Laatste wijziging: dinsdag 2 april 2013 om 08:58, 3459 keer bekeken Print dit artikel Bekijk alle nieuws feeds van onze site
 
dinsdag 2 april 2013

Occupy Medical offers free health care, free snacks, and other services in downtown Eugene, Ore every Sunday in their mobile clinic and tent.

EUGENE, Ore. -- Every Sunday from noon to 4pm, volunteers gather at their “mobile clinic” to make a difference, and offer free healthcare in downtown Eugene, Ore. What started as a temporary first aid tent along the Occupy Eugene movement in October 2011 became the Occupy Medical clinic in February 2012.

Sue Sieralupe, a certified herbalist, was one of the founders of Occupy Medical. She has been the clinic manager since it started.

“What we are trying to do is show Oregonians what it looks like to have single-payer,” she says, a system in which the government pays for all health care costs. “It doesn't matter how much money you have, how much insurance you have, what your background is, if you need help -you get help. That's it .”

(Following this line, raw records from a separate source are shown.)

(** C5, amended.  On every solver state after [init_solver] on a square
    [n x n] grid whose padding mask selects [n] rows (with the default
    padding: [n] even), [_add_convection] overwrites [dwhdt] with the
    convection term: the four derivative fields of [psih] and [wh] are
    zero-padded and inverse-transformed to [j1 .. j4], the product
    combination [j1 j2 - j3 j4] is transformed forward, truncated to shape
    [(n, nk)] through the padder rows and the first [nk] columns, and
    rescaled by [pad^2].  The result is a function of [psih], [wh] and the
    grid data alone: it is the same whatever array [D0] the accumulator
    [dwhdt] held before the call. *)
Theorem convection_resets_accumulator :
  forall (n r c : nat) (pd : list bool) (W P D : matrix complex) (s : Fluid),
    solver_ready n r c pd W P D s ->
    exists j1 j2 j3 j4 : matrix R,
      irfft2 (zero_pad r c pd (nk s) (ddx (firstn (nk s) (kx s)) P)) = Val j1
      /\ irfft2 (zero_pad r c pd (nk s) (ddy (ky s) W)) = Val j2
      /\ irfft2 (zero_pad r c pd (nk s) (ddy (ky s) P)) = Val j3
      /\ irfft2 (zero_pad r c pd (nk s) (ddx (firstn (nk s) (kx s)) W)) = Val j4
      /\ exists (jacpf conv : matrix complex),
          rfft2 (mk_matrix r (2 * (c - 1)) (fun i j =>
                   mget 0 j1 i j * mget 0 j2 i j - mget 0 j3 i j * mget 0 j4 i j))
          = Val jacpf
          /\ conv = mmap (Cscale (pad s ^ 2)) (truncate pd (nk s) jacpf)
          /\ rect n (nk s) conv
          /\ _add_convection s = Returned tt (set_dwhdt (Some conv) s)
          /\ forall D0 : matrix complex,
               rect n (nk s) D0 ->
               _add_convection (set_dwhdt (Some D0) s)
               = Returned tt (set_dwhdt (Some conv) s).
Proof.
  intros n r c pd W P D s H. pose proof (sr_size H) as Hn.
  destruct (ready_lengths H) as (Lx & Ly & Hnr & Hk).
  pose proof (sr_cols H) as Hc.
  assert (Hr : (1 <= r)%nat) by lia.
  assert (Hc2 : (2 <= c)%nat) by lia.
  exists (to_physical (zero_pad r c pd (nk s) (ddx (firstn (nk s) (kx s)) P))),
    (to_physical (zero_pad r c pd (nk s) (ddy (ky s) W))),
    (to_physical (zero_pad r c pd (nk s) (ddy (ky s) P))),
    (to_physical (zero_pad r c pd (nk s) (ddx (firstn (nk s) (kx s)) W))).
  repeat (split; [ apply (irfft2_rect (rect_zero_pad r c pd _ _) Hr Hc2) | ]).
  eexists. exists (convection pd r c (nk s) (pad s) (firstn (nk s) (kx s)) (ky s) P W).
  split; [ apply (rfft2_rect (rect_mk _ _ _) Hr); lia | ].
  split; [ reflexivity | ].
  split.
  { rewrite (sr_nk H).
    apply (rect_convection pd _ _ _ _ _ _ (sr_padder_len H) (sr_padder_sel H));
      lia. }
  split; [ apply (_add_convection_ready H) | ].
  intros D0 HD0. rewrite (sr_nk H) in HD0.
  apply (_add_convection_ready (ready_set_dwhdt D0 H HD0)).
Qed.

Lemma convection_resets_accumulator_witness :
  solver_ready 4 6 4 (padder_of 2) flow4_wh flow4_psih (np_zeros C0 4 3) flow4
  /\ exists j1 j2 j3 j4 : matrix R,
      irfft2 (zero_pad 6 4 (padder_of 2) (nk flow4)
                (ddx (firstn (nk flow4) (kx flow4)) flow4_psih)) = Val j1
      /\ irfft2 (zero_pad 6 4 (padder_of 2) (nk flow4)
                   (ddy (ky flow4) flow4_wh)) = Val j2
      /\ irfft2 (zero_pad 6 4 (padder_of 2) (nk flow4)
                   (ddy (ky flow4) flow4_psih)) = Val j3
      /\ irfft2 (zero_pad 6 4 (padder_of 2) (nk flow4)
                   (ddx (firstn (nk flow4) (kx flow4)) flow4_wh)) = Val j4
      /\ exists (jacpf conv : matrix complex),
          rfft2 (mk_matrix 6 (2 * (4 - 1)) (fun i j =>
                   mget 0 j1 i j * mget 0 j2 i j - mget 0 j3 i j * mget 0 j4 i j))
          = Val jacpf
          /\ conv = mmap (Cscale (pad flow4 ^ 2))
                      (truncate (padder_of 2) (nk flow4) jacpf)
          /\ rect 4 (nk flow4) conv
          /\ _add_convection flow4 = Returned tt (set_dwhdt (Some conv) flow4)
          /\ forall D0 : matrix complex,
               rect 4 (nk flow4) D0 ->
               _add_convection (set_dwhdt (Some D0) flow4)
               = Returned tt (set_dwhdt (Some conv) flow4).
Proof.
  split; [ exact (proj2 flow4_state) | ].
  apply (convection_resets_accumulator 4 6 4 (padder_of 2) flow4_wh
           flow4_psih (np_zeros C0 4 3) flow4).
  exact (proj2 flow4_state).
Defined.

(* ----------------------------------------------------------------- *)
(** ** Diffusion and the CFL limit *)

Lemma _add_diffusion_ready {n r c : nat} {pd : list bool}
    {W P D : matrix complex} {s : Fluid} :
  solver_ready n r c pd W P D s ->
  _add_diffusion s
  = Returned tt (set_dwhdt (Some (diffuse (ReI s) (wavenumber_sq s) W D)) s).
Proof.
  intros H. pose proof (sr_size H) as Hn.
  assert (Hn1 : (1 <= n)%nat) by lia.
  pose proof (ready_k2_rect H) as HK.
  pose proof (rect_mmap (fun e => ReI s * e) HK) as HK'.
  unfold _add_diffusion. mstep.
  rewrite (sr_dwhdt H). mstep. rewrite (sr_k2 H). mstep.
  rewrite (sr_wh H). mstep.
  rewrite (broadcast2_same Cscale 0 C0 HK' (sr_wh_rect H) Hn1). mstep.
  rewrite (rect_nrows (sr_dwhdt_rect H)), (rect_ncols (sr_dwhdt_rect H) Hn1).
  rewrite (broadcast_to_same C0 (rect_mk _ _ _) Hn1). mstep.
  rewrite (broadcast2_same Csub C0 C0 (sr_dwhdt_rect H) (rect_mk _ _ _) Hn1).
  mstep. do 3 f_equal. unfold diffuse.
  rewrite (rect_nrows (sr_dwhdt_rect H)), (rect_ncols (sr_dwhdt_rect H) Hn1).
  apply mk_matrix_ext. intros i j Hi Hj.
  rewrite mget_mk by assumption.
  now rewrite (mget_mmap (fun e => ReI s * e) 0 0 HK Hi Hj).
Qed.

Lemma rect_diffuse (ri : R) (K : matrix R) (W : matrix complex) {r c : nat}
    {acc : matrix complex} :
  rect r c acc -> (1 <= r)%nat -> rect r c (diffuse ri K W acc).
Proof.
  intros HA Hr. unfold diffuse. rewrite (rect_nrows HA), (rect_ncols HA Hr).
  apply rect_mk.
Qed.

Lemma rect_advance (h : R) (k : Z) (acc : matrix complex) {r c : nat}
    {W0 : matrix complex} :
  rect r c W0 -> (1 <= r)%nat -> rect r c (advance W0 h k acc).
Proof.
  intros HA Hr. unfold advance. rewrite (rect_nrows HA), (rect_ncols HA Hr).
  apply rect_mk.
Qed.

Lemma np_max_grid_max (M : matrix R) :
  concat M <> [] -> np_max M = Val (grid_max M).
Proof.
  unfold np_max, grid_max. destruct (concat M); [ congruence | reflexivity ].
Qed.

Lemma concat_mk_nonempty {A : Type} (r c : nat) (f : nat -> nat -> A) :
  (1 <= r)%nat -> (1 <= c)%nat -> concat (mk_matrix r c f) <> [].
Proof.
  intros Hr Hc E.
  destruct r as [ | r]; [ lia | ]. destruct c as [ | c]; [ lia | ].
  cbn in E. discriminate E.
Qed.

Lemma rect_velocity_u {n m : nat} (kys : list R) {P : matrix complex} :
  rect n m P -> (1 <= n)%nat -> (2 <= m)%nat ->
  rect n (2 * (m - 1)) (velocity_u kys P).
Proof.
  intros HP Hn Hm. unfold velocity_u.
  apply rect_to_physical; [ now apply rect_ddy | exact Hn | exact Hm ].
Qed.

Lemma rect_velocity_v {n m : nat} (kxs : list R) {P : matrix complex} :
  rect n m P -> (1 <= n)%nat -> (2 <= m)%nat ->
  rect n (2 * (m - 1)) (velocity_v kxs P).
Proof.
  intros HP Hn Hm. unfold velocity_v. apply rect_mmap.
  apply rect_to_physical; [ now apply rect_ddx | exact Hn | exact Hm ].
Qed.

Lemma square_lengths {n : nat} {W P : matrix complex} {s : Fluid} :
  square_solver n W P s ->
  length (firstn (nk s) (kx s)) = (n / 2 + 1)%nat /\ length (ky s) = n
  /\ (2 <= n / 2 + 1)%nat.
Proof.
  intros H. pose proof (sq_size H) as Hn.
  pose proof (Nat.div_mod_eq n 2) as Hd.
  pose proof (Nat.mod_upper_bound n 2 ltac:(lia)) as Hm.
  rewrite length_firstn, (sq_kx H), (sq_ky H), (sq_nk H),
    length_wavenumbers by lia.
  split; [ apply Nat.min_l; lia | ]. split; [ reflexivity | lia ].
Qed.

(** [_cfl_limit] on a square grid. *)
Lemma _cfl_limit_square {n : nat} {W P : matrix complex} {s : Fluid} :
  square_solver n W P s ->
  _cfl_limit s = Returned tt (after_cfl s P).
Proof.
  intros H. pose proof (sq_size H) as Hn.
  destruct (square_lengths H) as (Lx & Ly & Hk).
  assert (Hn1 : (1 <= n)%nat) by lia.
  pose proof (sq_psih_rect H) as HP.
  pose proof (rect_velocity_u (ky s) HP Hn1 Hk) as HU.
  pose proof (rect_velocity_v (firstn (nk s) (kx s)) HP Hn1 Hk) as HV.
  unfold _cfl_limit, get_u, get_v. mstep.
  rewrite (sq_psih H). mstep.
  rewrite (broadcast2_ddy _ Ly HP Hn1). mstep.
  rewrite (proj1 (irfft2_rect (rect_ddy (ky s) HP Hn1) Hn1 Hk)). mstep.
  cbn [psih set_u kx nk].
  rewrite (sq_psih H). mstep.
  rewrite (broadcast2_ddx _ Lx HP Hn1). mstep.
  rewrite (proj1 (irfft2_rect (rect_ddx (firstn (nk s) (kx s)) HP Hn1) Hn1 Hk)).
  mstep. cbn [u v set_v set_u dx dy].
  fold (to_physical (ddy (ky s) P)). fold (velocity_u (ky s) P).
  fold (to_physical (ddx (firstn (nk s) (kx s)) P)).
  fold (velocity_v (firstn (nk s) (kx s)) P).
  rewrite (broadcast2_same (fun a b => PI * (a + b)) 0 0
             (rect_mmap (fun e => (1 + Rabs e) / dx s) HU)
             (rect_mmap (fun e => (1 + Rabs e) / dy s) HV) Hn1).
  mstep.
  rewrite np_max_grid_max by (apply concat_mk_nonempty; lia).
  mstep. unfold after_cfl. do 2 f_equal.
  unfold cfl_dt, cfl_Dc, cfl_Dmu.
  rewrite (rect_nrows HU), (rect_ncols HU Hn1).
  do 3 f_equal. apply mk_matrix_ext. intros i j Hi Hj.
  rewrite (mget_mmap (fun e => (1 + Rabs e) / dx s) 0 0 HU Hi Hj).
  rewrite (mget_mmap (fun e => (1 + Rabs e) / dy s) 0 0 HV Hi Hj).
  reflexivity.
Qed.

With around 30 volunteers, including ten nurses, three doctors, three people on the herbal supplement team, four people in the mental health committee and two people on the pharmacy team, Occupy Medical provides 100 percent free treatment. If the volunteers can't offer the service needed, they also go “behind the scenes” in other organizations to help people through it.

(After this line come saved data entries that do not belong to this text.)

Lemma insertByPrice_sorted (x : Product) (l : list Product) :
  StronglySorted priceLe l -> StronglySorted priceLe (insertByPrice x l).
Proof.
  induction 1 as [|y l Hs IH Hall]; simpl.
  - repeat constructor.
  - destruct (price y ?= price x)%Q eqn:Hc.
    + apply Qeq_alt in Hc. constructor; [now constructor|].
      constructor; [unfold priceLe; rewrite Hc; apply Qle_refl|].
      eapply List.Forall_impl; [|exact Hall]. unfold priceLe. intros z Hz.
      now rewrite <- Hc.
    + apply Qlt_alt in Hc. constructor; [exact IH|].
      eapply Permutation_Forall; [apply insertByPrice_Permutation|].
      constructor; [now apply Qlt_le_weak | exact Hall].
    + apply Qgt_alt in Hc. constructor; [now constructor|].
      constructor; [now apply Qlt_le_weak|].
      eapply List.Forall_impl; [|exact Hall]. unfold priceLe. intros z Hz.
      apply Qle_trans with (price y); [now apply Qlt_le_weak | exact Hz].
Qed.

Lemma sortByPrice_sorted (l : list Product) :
  StronglySorted priceLe (sortByPrice l).
Proof.
  induction l as [|x l IH]; simpl; [constructor | now apply insertByPrice_sorted].
Qed.

(** Sorting keeps the products of one price in their original order. *)
Lemma filter_hasPrice_insertByPrice (bp : Q) (x : Product) (l : list Product) :
  List.filter (hasPrice bp) (insertByPrice x l) = List.filter (hasPrice bp) (x :: l).
Proof.
  induction l as [|y l IH]; [reflexivity|].
  simpl insertByPrice. destruct (price y ?= price x)%Q eqn:Hc; try reflexivity.
  apply Qlt_alt in Hc. simpl. simpl in IH. rewrite IH.
  destruct (hasPrice bp y) eqn:Hy, (hasPrice bp x) eqn:Hx; try reflexivity.
  unfold hasPrice in Hx, Hy. apply Qeq_bool_iff in Hx, Hy.
  rewrite Hx, Hy in Hc. now apply Qlt_irrefl in Hc.
Qed.

Lemma filter_hasPrice_sortByPrice (bp : Q) (l : list Product) :
  List.filter (hasPrice bp) (sortByPrice l) = List.filter (hasPrice bp) l.
Proof.
  induction l as [|x l IH]; [reflexivity|].
  simpl sortByPrice. rewrite filter_hasPrice_insertByPrice. simpl. now rewrite IH.
Qed.

(** The first product after sorting is one of the products, and none is
    cheaper. *)
Lemma sortByPrice_head (products : list Product) :
  products <> [] ->
  exists p0 rest,
    sortByPrice products = p0 :: rest /\ In p0 products /\
    forall q, In q products -> (price p0 <= price q)%Q.
Proof.
  intros Hne. pose proof (sortByPrice_Permutation products) as Hperm.
  pose proof (sortByPrice_sorted products) as Hs.
  destruct (sortByPrice products) as [|p0 rest].
  - apply Permutation_sym, Permutation_nil in Hperm. contradiction.
  - exists p0, rest. split; [reflexivity|]. split.
    + eapply Permutation_in; [apply Permutation_sym, Hperm | now left].
    + intros q Hq. eapply Permutation_in in Hq; [|exact Hperm].
      apply StronglySorted_inv in Hs. destruct Hs as [_ Hall].
      destruct Hq as [<-|Hq]; [apply Qle_refl|].
      rewrite List.Forall_forall in Hall. now apply Hall.
Qed.

(** C6. For a non-empty product list: the products are sorted by
    ascending price; the best price is the lowest one; the best-price
    group is made of all the products at that price, in the order the
    server returned them, and of no product above it; a group of one is
    shown as a single row, and of a larger group the first product is
    shown and the others are the hidden rows behind the toggle, whose
    count is the size of the group minus one.  For
    [{ milk: [A@3.50, B@3.50, C@4.00] }] the group is A then B, the count
    is 1 and C is not in the group. *)
Theorem best_price_group_is_the_cheapest_in_server_order :
  (forall (cartIndex : nat) (products : list Product),
      products <> [] ->
      let sortedProducts := sortByPrice products in
      StronglySorted priceLe sortedProducts /\
      Permutation products sortedProducts /\
      exists (p0 : Product) (rest : list Product) (first : Product) (others : list Product),
        let bestPrice := price p0 in
        let group := first :: others in
        sortedProducts = p0 :: rest /\
        In p0 products /\
        (forall q, In q products -> (bestPrice <= price q)%Q) /\
        bestPriceProducts sortedProducts bestPrice = group /\
        List.filter (hasPrice bestPrice) products = group /\
        (forall q, In q products -> (In q group <-> (price q == bestPrice)%Q)) /\
        (forall q, In q products -> (~ In q group <-> (bestPrice < price q)%Q)) /\
        otherProducts sortedProducts bestPrice =
          List.filter (fun q => negb (hasPrice bestPrice q)) sortedProducts /\
        renderBestPrice cartIndex products =
          Some (match others with
                | [] => SingleBest first bestPrice
                | _ :: _ =>
                    MultiBest first bestPrice (List.length group - 1) cartIndex others
                end)) /\
  renderCard milkResults 0 (mkCartItem "milk") =
    Some (ProductsCard "milk" (MultiBest productA 3.50%Q 1 0 [productB])) /\
  bestPriceProducts (sortByPrice [productA; productB; productC]) 3.50%Q =
    [productA; productB] /\
  otherProducts (sortByPrice [productA; productB; productC]) 3.50%Q = [productC].
Proof.
  split; [|repeat split; vm_compute; reflexivity].
  intros cartIndex products Hne sortedProducts. subst sortedProducts.
  split; [apply sortByPrice_sorted|]. split; [apply sortByPrice_Permutation|].
  destruct (sortByPrice_head products Hne) as (p0 & rest & Hsort & Hin & Hmin).
  assert (Hgroup : List.filter (hasPrice (price p0)) products <> []).
  { intros Hnil.
    assert (Hp0 : In p0 (List.filter (hasPrice (price p0)) products)).
    { apply List.filter_In. split; [exact Hin|]. apply Qeq_bool_iff. reflexivity. }
    rewrite Hnil in Hp0. contradiction. }
  destruct (List.filter (hasPrice (price p0)) products) as [|first others] eqn:Hf;
    [contradiction|].
  assert (Hbest : bestPriceProducts (sortByPrice products) (price p0) = first :: others).
  { unfold bestPriceProducts. now rewrite filter_hasPrice_sortByPrice. }
  assert (Hiff : forall q, In q products ->
                   (In q (first :: others) <-> (price q == price p0)%Q)).
  { intros q Hq. rewrite <- Hf, List.filter_In. unfold hasPrice.
    rewrite Qeq_bool_iff. tauto. }
  exists p0, rest, first, others. cbv zeta.
  repeat split; try assumption.
  - intros Hq. now apply Hiff.
  - intros Heq. now apply Hiff.
  - intros Hnot. specialize (Hmin q H). apply Qle_lteq in Hmin.
    destruct Hmin as [Hlt|Heq]; [exact Hlt|].
    exfalso. apply Hnot, Hiff; [exact H | now symmetry].
  - intros Hlt Hq. apply Hiff in Hq; [|exact H].
    rewrite Hq in Hlt. now apply Qlt_irrefl in Hlt.
  - assert (Hhead : head (sortByPrice products) = Some p0) by now rewrite Hsort.
    unfold renderBestPrice. cbv zeta. rewrite Hhead. simpl. rewrite Hbest.
    destruct others as [|o os]; reflexivity.
Qed.

Lemma best_price_group_is_the_cheapest_in_server_order_witness :
  exists view,
    renderBestPrice 3 [productC; productA; productB] = Some view /\
    view = MultiBest productA 3.50%Q 1 3 [productB].
Proof.
  destruct best_price_group_is_the_cheapest_in_server_order as (H & _).
  destruct (H 3%nat [productC; productA; productB] ltac:(discriminate))
    as (_ & _ & p0 & rest & first & others & Hs & _ & _ & _ & Hg & _ & _ & _ & Hr).
  eexists. split; [exact Hr|].
  injection Hs as <- _. injection Hg as <- <-. reflexivity.
Defined.

(** ** The results view *)

Lemma NoDup_map_filter {A B : Type} (g : A -> B) (f : A -> bool) (l : list A) :
  NoDup (List.map g l) -> NoDup (List.map g (List.filter f l)).
Proof.
  induction l as [|x l IH]; simpl; intros H; [constructor|].
  apply NoDup_cons in H. destruct H as [Hx Hl].
  destruct (f x); simpl; [|now apply IH].
  apply NoDup_cons. split; [|now apply IH].
  intros Hin. apply Hx. apply list_elem_of_In in Hin. apply list_elem_of_In.
  apply List.in_map_iff in Hin. destruct Hin as (y & Hy & Hin).
  apply List.in_map_iff. exists y. split; [exact Hy|].
  apply List.filter_In in Hin. tauto.
Qed.

Lemma filter_nonEmpty_bool (l : list (string * list Product)) :
  List.filter (fun kv => (0 <? List.length (snd kv))%nat) l =
  filter (fun kv => snd kv ≠ []) l.
Proof.
  induction l as [|[k v] l IH]; [reflexivity|].
  rewrite filter_cons. simpl. rewrite IH.
  destruct v; reflexivity.
Qed.

(** The number of names kept by [itemsWithResults] is the number of
    entries of the mapping with at least one product. *)
Lemma length_itemsWithResults (res : gmap string (list Product)) :
  List.length (itemsWithResults res) = size (nonEmptyEntries res).
Proof.
  unfold itemsWithResults, nonEmptyEntries.
  rewrite List.length_map, map_filter_alt, map_size_list_to_map.
  - now rewrite filter_nonEmpty_bool.
  - rewrite <- filter_nonEmpty_bool. apply NoDup_map_filter.
    apply NoDup_fst_map_to_list.
Qed.

Lemma lookupResults_ProductList (res : gmap string (list Product)) (n : string)
  (l : list Product) :
  lookupResults res n = ProductList l <->
  res !! n = Some l \/ (res !! n = None /\ inheritedLength n = None /\ l = []).
Proof.
  unfold lookupResults. destruct (res !! n) as [l'|].
  - split; [intros H; injection H as ->; now left|].
    intros [H|(H & _)]; [now injection H as -> | discriminate].
  - destruct (inheritedLength n); split.
    + discriminate.
    + intros [H|(_ & H & _)]; discriminate.
    + intros H. injection H as <-. right. auto.
    + intros [H|(_ & _ & ->)]; [discriminate | reflexivity].
Qed.

Lemma lookupResults_nonEmpty (res : gmap string (list Product)) (n : string) :
  (exists p ps, lookupResults res n = ProductList (p :: ps)) <->
  n ∈ dom (nonEmptyEntries res).
Proof.
  unfold nonEmptyEntries. rewrite elem_of_dom. split.
  - intros (p & ps & H). apply lookupResults_ProductList in H.
    destruct H as [H|(_ & _ & H)]; [|discriminate].
    exists (p :: ps). apply map_lookup_filter_Some. split; [exact H | discriminate].
  - intros [l Hl]. apply map_lookup_filter_Some in Hl. destruct Hl as [Hl Hne].
    simpl in Hne. destruct l as [|p ps]; [congruence|].
    exists p, ps. apply lookupResults_ProductList. now left.
Qed.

As the clinic manager, Sieralupe solicits funds, donations and supplies. She looks at the volunteers’ background to put them in the right job. She is also the spokesperson for Occupy Medical. She attends panels with other healthcare advocates, and gives classes at OSU on how to open your own clinic.

Wearing her t-shirt “Healthcare is a human right” with pride, she estimates she spends 20 hours a week to keep the clinic running, and, along with her full-time job, she still has kids at home. “And yet, somehow I end up here every Sunday. I've had two Sundays off since it started,” she says.

She suspects the community sees them as a first aid tent for the homeless. “This is a great delusion, the fact is that 40% of our patients are homeless, and the rest have homes. A huge chunk of them have insurance but they can't use it,” she says.

Occupy Medical clinic is a holistic clinic. “Holistic medicine is a system of health care which fosters a cooperative relationship among all those involved, leading towards optimal attainment of the physical, mental, emotional, social and spiritual aspects of health,” as defined by the Canadian Holistic Medical Association, according to Sieralupe.

When you enter the mobile clinic, you meet a nurse who makes an assessment. The next station is with a doctor, after this a nurse takes you to the treatment station where you can choose from pharmaceuticals, herbal treatment, nutritional support and homeopathic aid.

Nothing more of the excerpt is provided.